La cancillería dice que la carta de los congresistas responde a un "proceso interno relativo a dos instituciones estadounidenses" y asegura que ante cualquier investigación colaborará "en el marco de nuestra legislación y los instrumentos legales de los que somos signatarios".

El renovado interés de Washington por el 'Comandante Ramiro'

Merino y su participación en empresas fundadas con dinero venezolano, en específico las asociadas al conglomerado Alba Petróleos en El Salvador, habían despertado la curiosidad de Washington a finales de la administración de Obama.

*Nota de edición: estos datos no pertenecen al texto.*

(** The theorem for the shown sample minimap. *)
Lemma press_and_release_restore_the_classes_witness :
  classAt (body (page (_genOnMouseUpHandler (_genOnMouseDownHandler shownWorld))))
          (baseElement (instance shownWorld))
  = classAt (body (page shownWorld)) (baseElement (instance shownWorld)) ++ " ".
Proof.
  assert (Ha : attached shownWorld).
  { unfold attached.
    repeat (match goal with |- _ /\ _ => split end);
      try (vm_compute; reflexivity); vm_compute; intro E; discriminate E. }
  assert (Hb : elementAt (body (page shownWorld)) (baseElement (instance shownWorld))
               = true) by (vm_compute; reflexivity).
  pose proof (press_and_release_restore_the_classes sampleBrowser shownWorld Ha Hb) as H.
  cbv zeta in H.
  assert (H1 : isAsciiText (classAt (body (page shownWorld))
                              (baseElement (instance shownWorld))) = true)
    by (vm_compute; reflexivity).
  assert (H2 : isAsciiText (classAt (body (page shownWorld))
                              (region (instance shownWorld))) = true)
    by (vm_compute; reflexivity).
  assert (H3 : hasClassAt (body (page shownWorld)) (baseElement (instance shownWorld))
                 "noselect" = false) by (vm_compute; reflexivity).
  assert (H4 : hasClassAt (body (page shownWorld)) (region (instance shownWorld))
                 "dragging" = false) by (vm_compute; reflexivity).
  destruct (H H1 H2 H3 H4) as (_ & _ & _ & _ & H5 & _).
  exact H5.
Defined.

(* ===================================================================== *)
(** ** Hovering *)
(* ===================================================================== *)

Section Hover.
Context {browser : Browser}.
Lemma FindVertices_empty_table_witness :
  let r := recon (cfg (spectro (InitializeReconstruction sample_setup))) in
  let t' := @FindVertices_track sample_externals r track_x2 in
  GetTY t' == 0 /\ GetTTheta t' == fPhiOffset r /\
  GetTPhi t' == fThetaOffset r /\ GetDp t' == fDeltaOffset r /\
  GetP t' == fPcentral r * (1 + fDeltaOffset r / 100).
Proof.
  intros r t'.
  exact (FindVertices_empty_table sample_externals r track_x2 eq_refl).
Defined.

(** X8.  The order of the terms in the table does not matter, and the
    table acts term by term: a permutation of the table gives the same
    target-frame quantities, and each of the four sums over a table made
    of two parts is the sum of the sums over the parts. *)
Theorem FindVertices_term_order (E : Externals) (r : Recon)
  (terms' : list reconTerm) (t : THaTrack) :
  Permutation (fReconTerms r) terms' ->
  same_target (FindVertices_track r t)
    (FindVertices_track (set_fReconTerms r terms') t) /\
  forall (x : nat -> Q) (l1 l2 : list reconTerm) (k : nat),
    (k < 4)%nat ->
    cosy_sums x (l1 ++ l2) k == cosy_sums x l1 k + cosy_sums x l2 k.
Proof.
  intro Hp. split.
  - apply FindVertices_track_sums; try reflexivity.
    intros k Hk. cbn [set_fReconTerms fReconTerms].
    change (hut_rot_of (set_fReconTerms r terms')
              (hut_of (set_fReconTerms r terms') t))
      with (hut_rot_of r (hut_of r t)).
    rewrite !cosy_sums_spec by exact Hk.
    symmetry. now apply spec_sum_perm.
  - intros x l1 l2 k Hk. rewrite !cosy_sums_spec by exact Hk.
    apply spec_sum_app.
Qed.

En julio de 2016, Marco Rubio, senador republicano por Florida, acusó a Merino de tener vínculos con el narcotráfico y el lavado de dinero.

En El Salvador hay una investigación abierta contra Merino en la Fiscalía salvadoreña por sospechas de que ayudó a las Fuerzas Armadas Revolucionarias de Colombia (FARC) a traficar armas y drogas. Ese expediente fue abierto en 2008, luego de que la fiscalía colombiana envió a El Salvador certificación de correos del líder de las FARC Raúl Reyes –asesinado en marzo de ese año– en los que se identificaba al "Comandante Ramiro" como uno de los intermediarios de las FARC en la compra de misiles y armas.

De acuerdo a los correos de Reyes, buena parte de la relación entre Merino y las FARC fue apadrinada por funcionarios del régimen de Hugo Chávez en Venezuela.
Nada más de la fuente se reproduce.